Exercise goal ->
In the entries that follow, find the line containing "result or a"; from there, copy every line exactly through the line containing "(** An exception: its".
----------------------------------------
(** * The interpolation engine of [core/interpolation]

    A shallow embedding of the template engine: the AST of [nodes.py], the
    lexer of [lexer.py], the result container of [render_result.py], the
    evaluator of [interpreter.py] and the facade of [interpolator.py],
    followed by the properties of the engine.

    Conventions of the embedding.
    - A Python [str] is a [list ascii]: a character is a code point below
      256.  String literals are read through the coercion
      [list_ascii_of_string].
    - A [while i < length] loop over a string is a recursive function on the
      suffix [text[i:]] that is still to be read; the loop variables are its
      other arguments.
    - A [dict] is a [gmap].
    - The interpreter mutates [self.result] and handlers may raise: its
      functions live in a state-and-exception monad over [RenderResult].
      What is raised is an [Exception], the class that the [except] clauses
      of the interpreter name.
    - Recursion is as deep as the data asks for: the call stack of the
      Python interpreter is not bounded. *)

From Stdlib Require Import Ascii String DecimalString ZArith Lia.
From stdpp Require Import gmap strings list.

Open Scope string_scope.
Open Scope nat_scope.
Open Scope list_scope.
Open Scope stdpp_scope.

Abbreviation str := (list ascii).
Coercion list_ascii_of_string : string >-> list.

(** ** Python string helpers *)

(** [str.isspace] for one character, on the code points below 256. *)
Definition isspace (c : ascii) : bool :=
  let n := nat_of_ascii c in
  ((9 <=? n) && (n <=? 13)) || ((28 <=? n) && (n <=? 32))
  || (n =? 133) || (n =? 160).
----------------------------------------
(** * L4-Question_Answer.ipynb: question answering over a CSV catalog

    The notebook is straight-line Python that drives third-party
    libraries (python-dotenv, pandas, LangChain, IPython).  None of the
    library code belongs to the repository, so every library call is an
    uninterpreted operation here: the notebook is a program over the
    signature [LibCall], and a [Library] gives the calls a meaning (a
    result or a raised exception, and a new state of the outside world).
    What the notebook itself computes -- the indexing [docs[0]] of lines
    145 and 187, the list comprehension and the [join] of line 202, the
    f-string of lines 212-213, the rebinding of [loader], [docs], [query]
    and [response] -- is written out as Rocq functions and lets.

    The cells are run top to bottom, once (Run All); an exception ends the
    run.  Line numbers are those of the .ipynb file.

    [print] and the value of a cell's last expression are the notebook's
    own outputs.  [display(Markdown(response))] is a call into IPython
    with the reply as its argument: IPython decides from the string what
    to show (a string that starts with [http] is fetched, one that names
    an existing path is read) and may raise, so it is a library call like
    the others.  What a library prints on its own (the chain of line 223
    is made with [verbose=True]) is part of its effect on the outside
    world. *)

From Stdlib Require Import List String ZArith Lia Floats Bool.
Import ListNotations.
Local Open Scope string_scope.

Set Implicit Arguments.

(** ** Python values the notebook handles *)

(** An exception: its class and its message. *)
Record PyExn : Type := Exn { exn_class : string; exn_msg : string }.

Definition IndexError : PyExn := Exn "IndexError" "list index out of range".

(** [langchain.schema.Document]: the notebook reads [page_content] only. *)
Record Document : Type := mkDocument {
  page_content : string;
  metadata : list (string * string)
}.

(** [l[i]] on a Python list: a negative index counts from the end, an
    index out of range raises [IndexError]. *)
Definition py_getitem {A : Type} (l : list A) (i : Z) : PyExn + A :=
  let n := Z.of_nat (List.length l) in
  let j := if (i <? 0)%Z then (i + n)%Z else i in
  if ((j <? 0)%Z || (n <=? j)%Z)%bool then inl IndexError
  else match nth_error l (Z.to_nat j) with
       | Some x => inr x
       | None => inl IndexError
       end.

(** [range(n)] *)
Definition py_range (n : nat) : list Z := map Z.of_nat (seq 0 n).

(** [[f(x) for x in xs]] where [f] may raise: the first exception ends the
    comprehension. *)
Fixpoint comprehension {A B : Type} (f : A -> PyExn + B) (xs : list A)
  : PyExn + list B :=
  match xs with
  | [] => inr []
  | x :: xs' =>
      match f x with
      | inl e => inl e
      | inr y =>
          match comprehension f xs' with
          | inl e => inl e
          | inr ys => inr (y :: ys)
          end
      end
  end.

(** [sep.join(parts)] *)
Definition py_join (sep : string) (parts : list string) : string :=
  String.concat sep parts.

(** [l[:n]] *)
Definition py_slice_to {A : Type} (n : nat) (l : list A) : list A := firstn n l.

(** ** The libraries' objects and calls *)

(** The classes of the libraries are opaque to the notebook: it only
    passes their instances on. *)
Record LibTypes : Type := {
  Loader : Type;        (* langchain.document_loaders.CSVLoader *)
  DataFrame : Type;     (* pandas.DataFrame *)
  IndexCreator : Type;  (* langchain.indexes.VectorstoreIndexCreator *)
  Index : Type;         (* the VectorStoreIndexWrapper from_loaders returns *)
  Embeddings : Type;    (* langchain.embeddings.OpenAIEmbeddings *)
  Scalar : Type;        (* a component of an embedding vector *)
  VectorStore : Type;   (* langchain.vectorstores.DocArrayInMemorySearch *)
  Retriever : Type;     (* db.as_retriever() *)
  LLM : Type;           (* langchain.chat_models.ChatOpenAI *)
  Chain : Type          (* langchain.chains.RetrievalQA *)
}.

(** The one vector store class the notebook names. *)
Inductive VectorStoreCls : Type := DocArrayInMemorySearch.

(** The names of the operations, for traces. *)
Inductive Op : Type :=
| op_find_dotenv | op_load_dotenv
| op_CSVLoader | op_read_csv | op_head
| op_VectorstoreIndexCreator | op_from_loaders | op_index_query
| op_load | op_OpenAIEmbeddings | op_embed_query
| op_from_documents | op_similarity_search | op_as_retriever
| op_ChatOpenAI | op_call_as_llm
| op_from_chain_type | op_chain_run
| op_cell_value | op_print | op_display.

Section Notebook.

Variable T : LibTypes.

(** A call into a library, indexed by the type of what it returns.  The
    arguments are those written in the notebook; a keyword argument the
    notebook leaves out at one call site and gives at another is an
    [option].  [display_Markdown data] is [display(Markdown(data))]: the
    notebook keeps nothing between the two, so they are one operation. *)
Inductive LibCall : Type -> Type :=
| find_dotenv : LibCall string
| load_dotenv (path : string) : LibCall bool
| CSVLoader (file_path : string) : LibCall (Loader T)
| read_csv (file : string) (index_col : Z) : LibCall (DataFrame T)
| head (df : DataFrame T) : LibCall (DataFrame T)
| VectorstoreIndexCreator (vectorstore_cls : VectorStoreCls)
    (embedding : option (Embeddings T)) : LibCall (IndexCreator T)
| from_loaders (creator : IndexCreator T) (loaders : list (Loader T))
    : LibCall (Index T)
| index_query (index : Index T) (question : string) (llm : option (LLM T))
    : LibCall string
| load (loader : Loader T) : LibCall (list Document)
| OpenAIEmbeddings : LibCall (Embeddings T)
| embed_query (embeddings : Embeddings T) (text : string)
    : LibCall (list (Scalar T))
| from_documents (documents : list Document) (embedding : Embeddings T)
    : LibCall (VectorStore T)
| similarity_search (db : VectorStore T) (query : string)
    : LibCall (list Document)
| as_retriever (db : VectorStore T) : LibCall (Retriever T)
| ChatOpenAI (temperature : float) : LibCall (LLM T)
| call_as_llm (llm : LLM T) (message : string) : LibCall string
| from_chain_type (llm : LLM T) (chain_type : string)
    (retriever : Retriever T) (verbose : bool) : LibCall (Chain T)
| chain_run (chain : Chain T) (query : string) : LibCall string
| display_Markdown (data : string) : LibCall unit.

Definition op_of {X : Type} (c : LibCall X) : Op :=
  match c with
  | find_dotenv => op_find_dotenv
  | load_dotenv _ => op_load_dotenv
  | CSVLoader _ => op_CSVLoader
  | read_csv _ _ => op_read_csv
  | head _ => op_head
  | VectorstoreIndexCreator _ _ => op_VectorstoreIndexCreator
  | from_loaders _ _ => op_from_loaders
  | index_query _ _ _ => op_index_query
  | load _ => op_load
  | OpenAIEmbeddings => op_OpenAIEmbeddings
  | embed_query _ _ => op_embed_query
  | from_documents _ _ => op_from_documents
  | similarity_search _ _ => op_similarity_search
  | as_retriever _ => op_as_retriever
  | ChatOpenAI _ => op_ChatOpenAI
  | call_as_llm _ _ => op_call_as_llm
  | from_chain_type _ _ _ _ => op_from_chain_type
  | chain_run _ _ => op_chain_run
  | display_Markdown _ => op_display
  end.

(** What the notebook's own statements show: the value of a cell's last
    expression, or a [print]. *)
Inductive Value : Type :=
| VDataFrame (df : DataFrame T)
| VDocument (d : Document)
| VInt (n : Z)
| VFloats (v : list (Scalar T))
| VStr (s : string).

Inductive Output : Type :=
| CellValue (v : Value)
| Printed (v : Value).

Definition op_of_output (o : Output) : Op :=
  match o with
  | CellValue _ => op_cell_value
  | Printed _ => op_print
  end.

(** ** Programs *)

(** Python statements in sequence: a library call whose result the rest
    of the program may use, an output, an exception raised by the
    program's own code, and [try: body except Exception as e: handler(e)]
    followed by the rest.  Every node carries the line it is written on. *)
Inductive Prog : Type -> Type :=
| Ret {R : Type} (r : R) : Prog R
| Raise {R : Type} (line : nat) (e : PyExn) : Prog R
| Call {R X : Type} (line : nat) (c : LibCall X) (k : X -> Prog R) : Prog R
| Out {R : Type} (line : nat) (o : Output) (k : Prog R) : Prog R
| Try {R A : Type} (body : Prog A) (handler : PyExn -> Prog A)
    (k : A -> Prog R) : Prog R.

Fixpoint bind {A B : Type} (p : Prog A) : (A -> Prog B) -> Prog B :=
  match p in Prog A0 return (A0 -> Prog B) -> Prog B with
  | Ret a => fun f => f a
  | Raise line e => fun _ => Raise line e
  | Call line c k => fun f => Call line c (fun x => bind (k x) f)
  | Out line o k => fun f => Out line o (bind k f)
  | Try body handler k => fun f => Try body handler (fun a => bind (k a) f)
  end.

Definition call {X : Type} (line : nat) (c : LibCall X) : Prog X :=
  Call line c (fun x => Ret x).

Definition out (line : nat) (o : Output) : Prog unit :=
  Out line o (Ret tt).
----------------------------------------
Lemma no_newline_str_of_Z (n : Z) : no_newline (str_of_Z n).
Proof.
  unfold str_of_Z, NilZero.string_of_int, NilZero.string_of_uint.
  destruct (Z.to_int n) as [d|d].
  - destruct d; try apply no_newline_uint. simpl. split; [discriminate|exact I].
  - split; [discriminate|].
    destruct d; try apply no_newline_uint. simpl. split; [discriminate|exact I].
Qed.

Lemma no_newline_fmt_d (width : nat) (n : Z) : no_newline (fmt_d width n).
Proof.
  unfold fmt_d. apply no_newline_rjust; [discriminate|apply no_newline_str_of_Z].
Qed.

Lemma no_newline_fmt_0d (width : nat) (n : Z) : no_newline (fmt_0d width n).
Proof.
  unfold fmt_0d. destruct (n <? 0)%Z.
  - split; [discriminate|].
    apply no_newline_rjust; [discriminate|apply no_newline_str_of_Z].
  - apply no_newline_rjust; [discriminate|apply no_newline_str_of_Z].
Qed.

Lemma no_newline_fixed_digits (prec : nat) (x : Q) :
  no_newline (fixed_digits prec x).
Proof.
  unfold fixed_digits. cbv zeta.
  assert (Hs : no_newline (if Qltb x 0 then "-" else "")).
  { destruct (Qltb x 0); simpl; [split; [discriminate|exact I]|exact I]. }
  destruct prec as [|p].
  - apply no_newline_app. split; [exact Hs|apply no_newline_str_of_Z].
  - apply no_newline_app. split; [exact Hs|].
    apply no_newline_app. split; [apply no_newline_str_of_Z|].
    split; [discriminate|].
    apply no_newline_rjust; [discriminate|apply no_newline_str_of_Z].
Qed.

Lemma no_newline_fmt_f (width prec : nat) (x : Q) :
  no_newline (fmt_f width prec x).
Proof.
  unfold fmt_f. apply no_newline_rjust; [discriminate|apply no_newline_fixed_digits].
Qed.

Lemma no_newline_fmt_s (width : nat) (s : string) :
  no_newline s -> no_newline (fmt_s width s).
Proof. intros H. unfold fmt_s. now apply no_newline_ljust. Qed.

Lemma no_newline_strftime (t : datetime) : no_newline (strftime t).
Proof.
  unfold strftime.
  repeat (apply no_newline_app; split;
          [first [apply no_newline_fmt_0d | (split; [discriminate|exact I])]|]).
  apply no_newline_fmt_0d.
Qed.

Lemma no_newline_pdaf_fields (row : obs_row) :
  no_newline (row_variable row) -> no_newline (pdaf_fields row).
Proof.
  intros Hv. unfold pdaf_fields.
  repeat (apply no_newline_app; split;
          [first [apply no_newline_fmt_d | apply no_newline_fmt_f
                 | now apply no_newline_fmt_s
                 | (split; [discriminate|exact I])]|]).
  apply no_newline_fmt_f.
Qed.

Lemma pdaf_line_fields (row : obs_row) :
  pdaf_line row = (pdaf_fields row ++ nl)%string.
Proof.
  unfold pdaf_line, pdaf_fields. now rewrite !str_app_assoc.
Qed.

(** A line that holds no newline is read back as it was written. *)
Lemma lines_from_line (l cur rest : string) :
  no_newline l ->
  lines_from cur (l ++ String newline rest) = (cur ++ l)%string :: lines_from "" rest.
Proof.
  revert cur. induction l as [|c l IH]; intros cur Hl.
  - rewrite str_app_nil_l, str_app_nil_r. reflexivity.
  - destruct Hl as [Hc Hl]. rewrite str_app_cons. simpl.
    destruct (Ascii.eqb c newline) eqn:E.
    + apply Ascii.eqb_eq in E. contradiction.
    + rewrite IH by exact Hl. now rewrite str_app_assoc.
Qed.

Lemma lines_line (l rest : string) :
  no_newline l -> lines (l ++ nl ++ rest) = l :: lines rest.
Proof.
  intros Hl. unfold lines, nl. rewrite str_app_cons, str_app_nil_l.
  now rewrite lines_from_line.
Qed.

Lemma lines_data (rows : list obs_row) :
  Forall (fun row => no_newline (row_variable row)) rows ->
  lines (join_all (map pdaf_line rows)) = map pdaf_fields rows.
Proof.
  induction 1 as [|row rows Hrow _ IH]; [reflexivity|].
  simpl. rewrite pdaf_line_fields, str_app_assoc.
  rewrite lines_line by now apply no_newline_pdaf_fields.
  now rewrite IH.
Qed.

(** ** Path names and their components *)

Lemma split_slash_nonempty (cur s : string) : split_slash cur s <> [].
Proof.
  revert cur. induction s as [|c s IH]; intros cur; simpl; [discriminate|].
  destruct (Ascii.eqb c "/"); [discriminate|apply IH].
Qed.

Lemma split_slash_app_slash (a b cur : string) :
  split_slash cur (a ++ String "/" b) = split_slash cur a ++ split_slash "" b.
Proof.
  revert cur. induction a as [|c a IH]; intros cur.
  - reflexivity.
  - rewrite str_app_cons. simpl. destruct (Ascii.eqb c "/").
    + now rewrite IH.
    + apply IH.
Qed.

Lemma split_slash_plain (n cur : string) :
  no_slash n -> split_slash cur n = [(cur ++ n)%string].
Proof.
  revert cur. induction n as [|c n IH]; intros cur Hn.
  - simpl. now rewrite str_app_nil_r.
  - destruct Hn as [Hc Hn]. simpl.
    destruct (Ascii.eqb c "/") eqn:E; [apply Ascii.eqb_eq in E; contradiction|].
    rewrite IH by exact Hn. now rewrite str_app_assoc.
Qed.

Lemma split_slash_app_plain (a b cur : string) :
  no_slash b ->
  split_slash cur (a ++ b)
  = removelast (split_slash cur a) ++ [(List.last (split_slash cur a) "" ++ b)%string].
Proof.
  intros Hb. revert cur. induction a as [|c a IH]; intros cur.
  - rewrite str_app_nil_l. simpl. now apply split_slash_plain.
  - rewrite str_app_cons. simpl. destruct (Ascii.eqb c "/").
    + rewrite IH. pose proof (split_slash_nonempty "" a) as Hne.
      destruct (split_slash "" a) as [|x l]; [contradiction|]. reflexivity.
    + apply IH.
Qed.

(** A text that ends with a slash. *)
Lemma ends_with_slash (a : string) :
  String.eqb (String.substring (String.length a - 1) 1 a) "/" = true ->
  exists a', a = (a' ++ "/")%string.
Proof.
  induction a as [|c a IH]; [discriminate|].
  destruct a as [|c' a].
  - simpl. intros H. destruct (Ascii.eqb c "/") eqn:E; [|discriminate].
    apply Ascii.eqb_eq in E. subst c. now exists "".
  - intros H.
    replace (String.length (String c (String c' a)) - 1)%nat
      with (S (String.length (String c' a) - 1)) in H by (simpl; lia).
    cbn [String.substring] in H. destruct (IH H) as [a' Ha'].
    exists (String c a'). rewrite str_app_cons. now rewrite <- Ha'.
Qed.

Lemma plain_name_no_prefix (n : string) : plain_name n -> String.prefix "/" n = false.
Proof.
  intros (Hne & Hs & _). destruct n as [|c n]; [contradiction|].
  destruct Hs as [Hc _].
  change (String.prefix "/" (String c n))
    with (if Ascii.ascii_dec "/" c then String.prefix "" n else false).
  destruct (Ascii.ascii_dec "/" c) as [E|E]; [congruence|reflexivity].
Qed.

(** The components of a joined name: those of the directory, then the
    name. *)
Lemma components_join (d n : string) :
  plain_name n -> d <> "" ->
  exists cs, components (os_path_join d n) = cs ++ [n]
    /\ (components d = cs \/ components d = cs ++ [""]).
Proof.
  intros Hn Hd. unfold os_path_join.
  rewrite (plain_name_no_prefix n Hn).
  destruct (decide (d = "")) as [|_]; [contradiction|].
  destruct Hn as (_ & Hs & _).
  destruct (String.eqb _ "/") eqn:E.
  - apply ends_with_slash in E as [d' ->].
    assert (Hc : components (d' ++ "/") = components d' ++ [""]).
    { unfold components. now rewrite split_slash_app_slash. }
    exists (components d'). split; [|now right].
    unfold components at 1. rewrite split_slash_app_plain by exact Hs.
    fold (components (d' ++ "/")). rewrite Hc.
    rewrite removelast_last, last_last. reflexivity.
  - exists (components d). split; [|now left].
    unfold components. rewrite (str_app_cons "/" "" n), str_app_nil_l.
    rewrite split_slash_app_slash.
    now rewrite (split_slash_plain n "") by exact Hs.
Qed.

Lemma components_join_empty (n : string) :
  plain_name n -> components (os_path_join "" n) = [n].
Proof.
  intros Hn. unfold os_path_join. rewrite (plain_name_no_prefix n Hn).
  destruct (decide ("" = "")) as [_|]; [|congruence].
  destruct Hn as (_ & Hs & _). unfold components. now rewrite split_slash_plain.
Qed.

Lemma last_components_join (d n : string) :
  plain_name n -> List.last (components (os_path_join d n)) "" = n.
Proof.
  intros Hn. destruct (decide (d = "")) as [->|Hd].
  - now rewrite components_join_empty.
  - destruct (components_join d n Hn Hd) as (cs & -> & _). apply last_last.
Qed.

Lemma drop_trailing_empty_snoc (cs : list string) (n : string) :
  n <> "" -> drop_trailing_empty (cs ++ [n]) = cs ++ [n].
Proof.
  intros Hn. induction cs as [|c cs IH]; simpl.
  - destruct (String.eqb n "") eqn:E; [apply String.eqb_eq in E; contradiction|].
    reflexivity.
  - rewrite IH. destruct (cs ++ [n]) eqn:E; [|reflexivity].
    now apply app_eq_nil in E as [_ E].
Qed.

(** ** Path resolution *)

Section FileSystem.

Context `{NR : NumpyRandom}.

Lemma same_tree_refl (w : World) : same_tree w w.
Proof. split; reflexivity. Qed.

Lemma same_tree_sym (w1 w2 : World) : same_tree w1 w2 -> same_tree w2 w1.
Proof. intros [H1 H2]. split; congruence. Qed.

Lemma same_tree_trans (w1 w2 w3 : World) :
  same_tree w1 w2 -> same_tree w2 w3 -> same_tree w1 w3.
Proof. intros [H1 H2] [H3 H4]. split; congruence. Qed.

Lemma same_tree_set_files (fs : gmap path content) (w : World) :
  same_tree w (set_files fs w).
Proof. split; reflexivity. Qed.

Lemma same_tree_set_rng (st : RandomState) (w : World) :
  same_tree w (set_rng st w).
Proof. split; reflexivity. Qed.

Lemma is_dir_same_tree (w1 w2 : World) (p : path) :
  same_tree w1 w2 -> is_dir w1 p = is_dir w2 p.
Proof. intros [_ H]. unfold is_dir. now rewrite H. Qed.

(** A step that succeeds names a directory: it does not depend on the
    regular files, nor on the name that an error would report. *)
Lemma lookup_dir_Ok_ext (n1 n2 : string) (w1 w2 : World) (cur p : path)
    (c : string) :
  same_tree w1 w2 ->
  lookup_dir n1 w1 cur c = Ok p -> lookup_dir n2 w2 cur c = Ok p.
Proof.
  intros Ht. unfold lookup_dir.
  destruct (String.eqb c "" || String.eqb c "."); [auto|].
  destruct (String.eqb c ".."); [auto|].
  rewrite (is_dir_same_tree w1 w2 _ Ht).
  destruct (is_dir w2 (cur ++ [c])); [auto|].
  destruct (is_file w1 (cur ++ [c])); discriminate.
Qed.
----------------------------------------
Response below ->
    result or a raised exception, and a new state of the outside world).
    What the notebook itself computes -- the indexing [docs[0]] of lines
    145 and 187, the list comprehension and the [join] of line 202, the
    f-string of lines 212-213, the rebinding of [loader], [docs], [query]
    and [response] -- is written out as Rocq functions and lets.

    The cells are run top to bottom, once (Run All); an exception ends the
    run.  Line numbers are those of the .ipynb file.

    [print] and the value of a cell's last expression are the notebook's
    own outputs.  [display(Markdown(response))] is a call into IPython
    with the reply as its argument: IPython decides from the string what
    to show (a string that starts with [http] is fetched, one that names
    an existing path is read) and may raise, so it is a library call like
    the others.  What a library prints on its own (the chain of line 223
    is made with [verbose=True]) is part of its effect on the outside
    world. *)

From Stdlib Require Import List String ZArith Lia Floats Bool.
Import ListNotations.
Local Open Scope string_scope.

Set Implicit Arguments.

(** ** Python values the notebook handles *)

(** An exception: its class and its message. *)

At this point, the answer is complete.